La carte ci-dessus est une version adaptée par Diana K. Davis d’une carte publiée en 1934 par le botaniste et phytogéographe français Louis Emberger (1897-1969) dans l’ouvrage La Science au Maroc. Pour diviser le territoire marocain en plusieurs zones de végétation, qui se distingueraient les unes des autres par leur espèce arboricole dominante, il recourt à la méthode des reliques qui consiste à observer la végétation « réelle » d’une région et en déduire une végétation « naturelle » ou « primitive » qui aurait existé dans le passé avant d’être dégradée par l’activité humaine. Il parcourt ainsi le Maroc pendant près de dix ans et choisit les sanctuaires religieux (les marabouts), particulièrement fournis en végétation, comme des lieux privilégiés de l’observation, partant du principe, illusoire, que ceux-ci témoigneraient d’une végétation disparue au fil des siècles. Il tente ensuite, à partir de ces observations supposément objectives, de chiffrer le déboisement au Maroc qu’il estime à 85% : depuis l’Antiquité, le couvert forestier de la région serait passé de 20 millions à 3 millions d’hectares.

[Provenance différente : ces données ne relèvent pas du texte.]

(** X4: when [func] throws in an application that a timer callback makes
    (a call is staged when a pending timer fires), [timeout] keeps the id of
    the timer that has fired and [mustDispatch] stays set: whatever calls and
    timers follow, [func] is not applied again. *)
Theorem debounce_wedged_by_throw
    (func : list (list JsValue) → list JsValue → Completion) (firstTimer : Z)
    (before : list DebounceEvent) (id : Z) (e : JsValue) (evs : list DebounceEvent) :
  (0 < firstTimer)%Z →
  id ∈ timers (debounceRun func (debounce firstTimer) before) →
  mustDispatch (debounceRun func (debounce firstTimer) before) = true →
  func (dispatched (debounceRun func (debounce firstTimer) before)) [] = Throw e →
  dispatched (debounceRun func (debounce firstTimer) (before ++ TimerFires id :: evs))
  = dispatched (debounceRun func (debounce firstTimer) before) ++ [[]]
  ∧ timeout (debounceRun func (debounce firstTimer) (before ++ TimerFires id :: evs)) = id
  ∧ id ≠ (-1)%Z
  ∧ mustDispatch (debounceRun func (debounce firstTimer) (before ++ TimerFires id :: evs))
    = true
  ∧ timers (debounceRun func (debounce firstTimer) (before ++ TimerFires id :: evs)) = [].
Proof.
  intros Hfirst Hin Hstaged Hthrow.
  destruct (debounceRun_timers func (debounce firstTimer) before) as [Ht _];
    [split; [by left | done] |].
  unfold debounceRun at 1 3 4 5. rewrite foldl_app. cbn [foldl].
  change (foldl (debounceStep func) (debounce firstTimer) before)
    with (debounceRun func (debounce firstTimer) before).
  set (d := debounceRun func (debounce firstTimer) before) in *.
  destruct Ht as [Hnil | [Hone Hpos]]; [rewrite Hnil in Hin; by apply elem_of_nil in Hin |].
  rewrite Hone in Hin. apply list_elem_of_singleton in Hin. subst id.
  assert (debounceStep func d (TimerFires (timeout d))
          = {| timeout := timeout d; mustDispatch := true; timers := [];
               nextTimer := nextTimer d; dispatched := dispatched d ++ [[]] |}) as ->.
  { simpl. unfold timerFires. rewrite Hone.
    rewrite bool_decide_eq_true_2 by (by apply list_elem_of_singleton).
    rewrite filter_ne_singleton. unfold evaluateCall. cbn [mustDispatch dispatched].
    by rewrite Hstaged, Hthrow. }
  change (foldl (debounceStep func) ?x ?l) with (debounceRun func x l).
  rewrite debounceRun_wedged; simpl; [| done | lia | done].
  repeat split; try done. lia.
Qed.

Lemma debounce_wedged_by_throw_witness :
  dispatched (debounceRun (λ _ arguments, match arguments with
                                          | [] => Throw (JError "TypeError" "event is undefined")
                                          | _ => Normal
                                          end)
                (debounce 1)
                ([Invoke [JEvent "resize"]; Invoke [JEvent "resize"]]
                 ++ TimerFires 1
                    :: [Invoke [JEvent "resize"]; TimerFires 2; Invoke [JEvent "resize"]]))
  = [[JEvent "resize"]; []].
Proof.
  destruct (debounce_wedged_by_throw
              (λ _ arguments, match arguments with
                              | [] => Throw (JError "TypeError" "event is undefined")
                              | _ => Normal
                              end)
              1 [Invoke [JEvent "resize"]; Invoke [JEvent "resize"]] 1
              (JError "TypeError" "event is undefined")
              [Invoke [JEvent "resize"]; TimerFires 2; Invoke [JEvent "resize"]])
    as [H _]; [lia | | reflexivity | reflexivity | exact H].
  vm_compute. apply list_elem_of_here.
Defined.

Lemma debounce_staged_call_has_timer_witness :
  timers (debounceRun (λ _ _, Normal) (debounce 1)
            [Invoke [JEvent "scroll"]; Invoke [JEvent "scroll"]])
  = [timeout (debounceRun (λ _ _, Normal) (debounce 1)
                [Invoke [JEvent "scroll"]; Invoke [JEvent "scroll"]])].
Proof.
  destruct (debounce_staged_call_has_timer (λ _ _, Normal) 1
              [Invoke [JEvent "scroll"]; Invoke [JEvent "scroll"]]) as (H & _);
    [lia | reflexivity |].
  apply H. reflexivity.
Defined.

(** ** Timing primitives settle once *)

Lemma timeoutStep_settled t op :
  scheduled t = false → promise t ≠ Pending → timeoutStep t op = t.
Proof.
  intros Hs Hp. destruct t as [d p ir ij s]. simpl in *. subst s.
  destruct op as [| reason]; unfold timeoutStep, elapse, cancel; simpl; [done |].
  destruct (truthy reason), ir, ij, p; done.
Qed.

Les théories et les méthodes employées par Emberger sont alors considérées comme valables par la communauté scientifique. Or Diana K. Davis montre bien qu’elles sont aujourd’hui remises en question par cette même communauté. L’analyse des pollens fossilisés démontre que l’estimation d’un déboisement de l’ordre de 85% en deux millénaires est largement exagérée par le botaniste. De même, la méthode des reliques est critiquée pour ses biais. Les marabouts marocains, points d’observation privilégiés d’Emberger, sont toujours construits à proximité de sources d’eau, et soigneusement entretenus par les hommes. Loin d’être des témoins objectifs d’un passé révolu et d’un état « naturel » de la végétation, ils constituent des îlots de culture, façonnés par les hommes. Ainsi, la carte des climats d’Emberger, appuyée sur son étude des végétation, apparaît comme le produit de connaissances et de pratiques scientifiques aujourd’hui dépassées, témoignant de l’évolution constante des sciences et de l’évolution des vérités scientifiques.
Surtout, cette carte permet d’illustrer la manière dont les sciences ont renforcé et légitimé le processus de colonisation. La démarche d’Emberger est tout entière imprégnée du récit décliniste identifié par Diana K. Davis sur l’environnement maghrébin. Le botaniste ne se contente pas de constater le déboisement massif du Maroc ; il en attribue la faute aux populations marocaines, responsables selon lui de l’aridité du climat marocain. En retour, il apporte une puissante caution scientifique à ce récit. Parés des atours de la science moderne, de ses chiffres et de ses outils visuels et graphiques, ses travaux viennent consacrer le triomphe des mythes environnementaux de la colonisation française au Maghreb.
Loin d’être un pur théoricien, Emberger collabore régulièrement avec Paul Boudy, le chef du service forestier du Maroc avec qui il co-écrit l’article de 1934 dans lequel il publie cette carte. Boudy, lui, reprend les estimations exagérées de la déforestation d’Emberger et ses conclusions sur la responsabilité des populations marocaines pour justifier et légitimer les politiques répressives qu’il met en place contre les pasteurs marocains. Ainsi, dans l’entre-deux-guerres, les sciences jouent un rôle déterminant dans l’élaboration des politiques coloniales menées par la France au Maghreb.